-- Exercise inputs follows --

(** A new entry takes the place of one that is not running under a relay. *)
Lemma change_new m a ctx :
  wf m -> (alone = true -> forall o, entries m !! ID (ac_task a) = Some o -> contexts m !! o <> Some false) ->
  (if ctx : bool then held (next m) a else freed a) ->
  change m (let m' := (new_object m a).1 in
            mkManager (readers m') (writer m') (closed m') (entries m') (objects m')
              (if ctx then <[next m := false]> (contexts m') else contexts m') (done m') (next m')).
Proof.
  intros Hw Hold Ha. destruct (fresh_object m Hw) as (Ho & Hc & Hd). cbn [new_object fst readers writer closed entries objects contexts done next].
  set (m' := mkManager _ _ _ _ _ _ _ _).
  assert (forall c, c <> next m -> contexts m' !! c = contexts m !! c) as Hcne by (intros c Hne; cbn; destruct ctx; [by rewrite lookup_insert_ne|done]).
  assert (forall x ax, objects m' !! x = Some ax -> x = next m /\ ax = a \/ x <> next m /\ objects m !! x = Some ax) as Hinv.
  { intros x ax. cbn. destruct (decide (x = next m)) as [->|Hne]; [rewrite lookup_insert_eq; intros [= <-]; by left|].
    rewrite lookup_insert_ne by done. by right. }
  assert (forall x ax, objects m !! x = Some ax -> x <> next m /\ objects m' !! x = Some ax) as Hlk.
  { intros x ax Hx. assert (x <> next m) as Hne by congruence. split; [done|]. cbn. by rewrite lookup_insert_ne. }
  assert (evolves m m') as He.
  { split; [cbn; lia| |done| | |].
    - intros x ax Hx. exists ax. split; [by apply Hlk|done].
    - intros c [v Hv]. rewrite Hcne; [by exists v|]. congruence.
    - intros c Htrue. rewrite Hcne; [done|]. congruence.
    - intros id x. cbn. destruct (decide (ID (ac_task a) = id)) as [->|Hne]; [rewrite lookup_insert_eq; intros [= <-]; lia|by rewrite lookup_insert_ne]. }
  split; [split|done|].
  - intros id x. cbn. destruct (decide (ID (ac_task a) = id)) as [<-|Hne].
    + rewrite lookup_insert_eq. intros [= <-]. exists a. by rewrite lookup_insert_eq.
    + rewrite lookup_insert_ne by done. intros Hx. destruct (wf_entries m Hw id x Hx) as (ax & Hax & Hid). exists ax. split; [by apply Hlk|done].
  - intros x ax [[-> _]|[_ Hx]]%Hinv; cbn; [lia|]. apply (wf_next m Hw) in Hx. lia.
  - intros c Hcs. destruct (decide (c = next m)) as [->|Hne]; [cbn; rewrite lookup_insert_eq; by eexists|].
    rewrite Hcne in Hcs by done. destruct (wf_contexts m Hw c Hcs) as [ax Hax]. exists ax. by apply Hlk.
  - intros x ax [[-> ->]|[Hne Hx]]%Hinv.
    + destruct ctx; [left|right]; (split; [done|]); cbn; [by rewrite lookup_insert_eq|by left].
    + rewrite Hcne by done. by apply (wf_objects m Hw).
  - exact (done_evolves m _ Hw He).
  - intros Hal Hm c Hcf. destruct (decide (c = next m)) as [->|Hne].
    + exists a. cbn. by rewrite !lookup_insert_eq.
    + rewrite Hcne in Hcf by done. destruct (Hm c Hcf) as (ax & Hax & Hl). exists ax. split; [by apply Hlk|]. cbn.
      rewrite lookup_insert_ne; [done|]. intros He'. rewrite <- He' in Hl. by apply (Hold Hal c Hl).
Qed.

(** *** Dropping the entries of older Sessions *)

Lemma listed_spec m id o a : (id, (o, a)) ∈ listed m <-> entries m !! id = Some o /\ objects m !! o = Some a.
Proof.
  unfold listed. rewrite list_elem_of_omap. split.
  - intros ([id' o'] & Hin & Hx). apply elem_of_map_to_list in Hin. destruct (objects m !! o') as [a'|] eqn:E; [|done]. injection Hx as -> -> ->. done.
  - intros [He Ho]. exists (id, o). split; [by apply elem_of_map_to_list|]. by rewrite Ho.
Qed.

(** An entry without a run context that is not cancelled. *)
Lemma freed_context m o a : wf m -> objects m !! o = Some a -> ac_state a = StatePaused -> contexts m !! o <> Some false.
Proof.
  intros Hw Ha Hs. destruct (wf_objects m Hw o a Ha) as [[(_ & _ & _ & [Hr|Hr]) _]|[_ [Hc|Hd]]]; [by rewrite Hs in Hr|by rewrite Hs in Hr|congruence|].
  destruct (wf_done m Hw o Hd). congruence.
Qed.

Lemma change_drop_one p s m e :
  wf m -> (entries m !! e.1 = None \/ entries m !! e.1 = Some e.2.1) -> objects m !! e.2.1 = Some e.2.2 ->
  change m (drop_one p s m e) /\ objects (drop_one p s m e) = objects m /\ entries (drop_one p s m e) ⊆ entries m /\ done (drop_one p s m e) = done m.
Proof.
  destruct e as [id [o a]]. cbn [fst snd]. intros Hw Hl Ha. unfold drop_one. destruct (stale p s a); [|by split; [apply change_refl|]].
  destruct (wf_objects m Hw o a Ha) as [[(_ & Hc & _) Hctx]|[Hf _]].
  - rewrite Hc. destruct (change_cancel m o Hw Hctx) as [Hch _].
    destruct (change_delete (set_cancelled m o) id (ch_wf _ _ Hch)) as [Hch' Hrs].
    + intros _ o' Ho'. cbn in Ho'. destruct Hl as [Hl|Hl]; [congruence|]. assert (o' = o) as -> by congruence. cbn. by rewrite lookup_insert_eq.
    + split; [by eapply change_trans|]. split; [done|]. split; [|done]. exact (rs_entries _ _ Hrs).
  - destruct Hf as (_ & Hc & _ & Hs). rewrite Hc. destruct (change_delete m id Hw) as [Hch Hrs].
    + intros _ o' Ho'. destruct Hl as [Hl|Hl]; [congruence|]. assert (o' = o) as -> by congruence. by eapply freed_context.
    + split; [done|]. split; [done|]. split; [exact (rs_entries _ _ Hrs)|done].
Qed.

Lemma change_drop_stale p s m :
  wf m -> change m (drop_stale p s m) /\ objects (drop_stale p s m) = objects m /\ entries (drop_stale p s m) ⊆ entries m /\ done (drop_stale p s m) = done m.
Proof.
  intros Hw. unfold drop_stale.
  assert (forall l m0, change m m0 -> objects m0 = objects m -> entries m0 ⊆ entries m -> done m0 = done m -> Forall (fun e => e ∈ listed m) l ->
    change m (foldl (drop_one p s) m0 l) /\ objects (foldl (drop_one p s) m0 l) = objects m /\ entries (foldl (drop_one p s) m0 l) ⊆ entries m /\
    done (foldl (drop_one p s) m0 l) = done m) as Hgen.
  { induction l as [|e l IH]; intros m0 Hch Ho Hsub Hn Hall; [done|]. apply Forall_cons in Hall as [He Hall]. cbn [foldl].
    destruct e as [id [o a]]. apply listed_spec in He as [Hid Ha].
    destruct (change_drop_one p s m0 (id, (o, a)) (ch_wf _ _ Hch)) as (Hch' & Ho' & Hsub' & Hn').
    - cbn. destruct (entries m0 !! id) as [o'|] eqn:E; [right|by left]. apply (lookup_weaken _ _ _ _ E) in Hsub. congruence.
    - cbn. by rewrite Ho.
    - apply IH; [by eapply change_trans|congruence|by etrans|congruence|done]. }
  apply Hgen; [by apply change_refl|done|done|done|]. by apply Forall_forall.
Qed.
Definition inv (m : Manager) : Prop := wf m /\ (alone = true -> managed m).
Definition others (ts : gset token) (m m' : Manager) : Prop := evolves m m' /\ (alone = true -> Driver ∈ ts -> relay_step m m').
Definition keeps (ts : gset token) (m m' : Manager) : Prop := evolves m m' /\ (alone = true -> Driver ∉ ts -> relay_step m m').
Definition relay_entry (o : nat) (ts : gset token) (m : Manager) : Prop := ts = {[Relaying o]}.
Definition all_stopped (m : Manager) : Prop := forall c, contexts m !! c <> Some false.

Notation wp := (Threads.wp fits inv holds others keeps relay_entry).
Notation rely := (Threads.rely inv holds others).
Notation guar := (Threads.guar inv holds keeps).

(** The tokens of a client between calls. *)
Definition idle : gset token := if alone then {[Driver]} else ∅.

(** *** Rules for steps *)

Lemma rely_here ts m : inv m -> (forall t, t ∈ ts -> holds m t) -> rely ts m m.
Proof. intros Hi Hh. split; [done|]. split; [|done]. split; [apply evolves_refl|]. intros. apply relay_step_refl. Qed.

Lemma rely_wf ts m m' : rely ts m m' -> wf m'.
Proof. intros ([Hw _] & _). done. Qed.

Lemma rely_evolves ts m m' : rely ts m m' -> evolves m m'.
Proof. intros (_ & [He _] & _). done. Qed.

Lemma rely_alone ts m m' : rely ts m m' -> alone = true -> Driver ∈ ts -> relay_step m m'.
Proof. intros (_ & [_ Hr] & _). done. Qed.

Lemma others_trans ts m1 m2 m3 : others ts m1 m2 -> others ts m2 m3 -> others ts m1 m3.
Proof. intros [A1 A2] [B1 B2]. split; [by eapply evolves_trans|]. intros Hal Hd. eapply relay_step_trans; auto. Qed.

Lemma rely_then ts m1 m2 m3 : rely ts m1 m2 -> rely ts m2 m3 -> rely ts m1 m3.
Proof. intros (_ & H1 & _) (Hi & H2 & Hh). split; [done|]. split; [by eapply others_trans|done]. Qed.

(** A step that changes nothing. *)
Lemma guar_same ts m m0 : rely ts m0 m -> guar ts m m ts.
Proof.
  intros Hr. split; [apply Hr|]. split; [split; [apply evolves_refl|intros; apply relay_step_refl]|]. split; [done|].
  intros t Ht. split; [by eapply rely_holds|by left].
Qed.

Lemma wp_reading {A} (f : Manager -> A) (Q : A -> gset token -> Manager -> Prop) ts m :
  (forall m1, rely ts m m1 -> Q (f m1) ts m1) -> wp Q (reading f) ts m.
Proof. intros HQ m1 Hr. exists ts. split; [by eapply guar_same|]. by apply HQ. Qed.

Lemma wp_deref {A} (get : active -> option A) (Q : A -> gset token -> Manager -> Prop) ts m o :
  (forall m1, rely ts m m1 -> exists a x, objects m1 !! o = Some a /\ get a = Some x /\ Q x ts m1) -> wp Q (deref get o) ts m.
Proof.
  intros HQ m1 Hr. destruct (HQ m1 Hr) as (a & x & Ha & Hx & HQx). rewrite Ha. cbn [mbind option_bind]. rewrite Hx.
  exists ts. split; [by eapply guar_same|done].
Qed.

Lemma wp_reply {A} q (f : answer -> A) (Q : A -> gset token -> Manager -> Prop) ts m :
  (forall x, Q x ts m) -> wp Q (a ← ask q; mret (f a)) ts m.
Proof. intros HQ. apply wp_answer. auto. Qed.

(** *** Rules for changes *)

Lemma guar_change ts ts' m0 m m' :
  rely ts m0 m -> change m m' -> (alone = true -> Driver ∉ ts -> relay_step m m') -> (forall t, t ∉ ts -> holds m t -> holds m' t) ->
  (forall t, t ∈ ts' -> holds m' t /\ (t ∈ ts \/ ~ holds m t)) -> guar ts m m' ts'.
Proof.
  intros ([_ Hm] & _) [Hw He Hm'] Hr Ht Hn. split; [split; [done|auto]|]. split; [by split|]. by split.
Qed.

Lemma holds_kept m m' t :
  evolves m m' -> done m' ⊆ done m ->
  (forall o a, t = Releasing o -> objects m !! o = Some a -> ac_state a = StatePausing -> holds m' (Releasing o)) -> holds m t -> holds m' t.
Proof.
  intros He Hd Hr. destruct t as [o|o|]; cbn [holds].
  - intros (a & Ha & Hs). by eapply Hr.
  - intros [Hc Hnd]. split; [by apply (ev_context _ _ He)|set_solver].
  - done.
Qed.

Lemma holds_same m m' t : evolves m m' -> done m' ⊆ done m -> objects m' = objects m -> holds m t -> holds m' t.
Proof. intros He Hd Ho. apply holds_kept; [done|done|]. intros o a _ Ha Hs. exists a. by rewrite Ho. Qed.

(** A step after which the thread has the same tokens. *)
Lemma guar_tokens ts m0 m m' :
  rely ts m0 m -> change m m' -> (alone = true -> Driver ∉ ts -> relay_step m m') -> (forall t, holds m t -> holds m' t) -> guar ts m m' ts.
Proof.
  intros Hr Hc Hrs Ht. eapply guar_change; [done|done|done|auto|]. intros t Hin. split; [apply Ht; by eapply rely_holds|by left].
Qed.

(** *** The goroutine of a relay *)

Lemma relaying_held m o : wf m -> holds m (Relaying o) -> exists a, objects m !! o = Some a /\ held o a.
Proof.
  intros Hw [Hc Hd]. destruct (wf_contexts m Hw o Hc) as [a Ha]. exists a. split; [done|].
  destruct (wf_objects m Hw o a Ha) as [[Hh _]|[_ [Hn|Hn]]]; [done|by rewrite Hn in Hc; destruct Hc|done].
Qed.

-- Exercise inputs concluded --

From the listing above, return the lines starting at the one with "- intros Hal" and ending at the one with "apply Hlk|]. cbn.", both kept, exactly as they appear and nothing more.

  - intros Hal Hm c Hcf. destruct (decide (c = next m)) as [->|Hne].
    + exists a. cbn. by rewrite !lookup_insert_eq.
    + rewrite Hcne in Hcf by done. destruct (Hm c Hcf) as (ax & Hax & Hl). exists ax. split; [by apply Hlk|]. cbn.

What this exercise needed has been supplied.